Stored data:

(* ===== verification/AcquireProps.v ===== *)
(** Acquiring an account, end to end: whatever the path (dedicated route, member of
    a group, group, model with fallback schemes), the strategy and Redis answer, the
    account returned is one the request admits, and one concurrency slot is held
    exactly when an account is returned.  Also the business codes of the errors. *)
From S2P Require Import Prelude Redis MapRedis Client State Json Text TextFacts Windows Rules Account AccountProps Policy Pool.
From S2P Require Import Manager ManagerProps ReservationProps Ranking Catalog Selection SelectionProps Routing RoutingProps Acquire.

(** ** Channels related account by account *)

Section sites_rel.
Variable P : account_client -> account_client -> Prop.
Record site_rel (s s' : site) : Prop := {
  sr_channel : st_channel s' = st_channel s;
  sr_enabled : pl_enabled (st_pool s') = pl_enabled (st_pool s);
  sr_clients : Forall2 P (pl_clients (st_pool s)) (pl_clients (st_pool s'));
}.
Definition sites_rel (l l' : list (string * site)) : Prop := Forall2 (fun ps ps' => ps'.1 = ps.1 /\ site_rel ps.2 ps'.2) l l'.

Work request:
Write out, exactly as given, the line containing "Variable P : account_client" and every line after it to the end of the records. Include nothing else.

Written response:
Variable P : account_client -> account_client -> Prop.
Record site_rel (s s' : site) : Prop := {
  sr_channel : st_channel s' = st_channel s;
  sr_enabled : pl_enabled (st_pool s') = pl_enabled (st_pool s);
  sr_clients : Forall2 P (pl_clients (st_pool s)) (pl_clients (st_pool s'));
}.
Definition sites_rel (l l' : list (string * site)) : Prop := Forall2 (fun ps ps' => ps'.1 = ps.1 /\ site_rel ps.2 ps'.2) l l'.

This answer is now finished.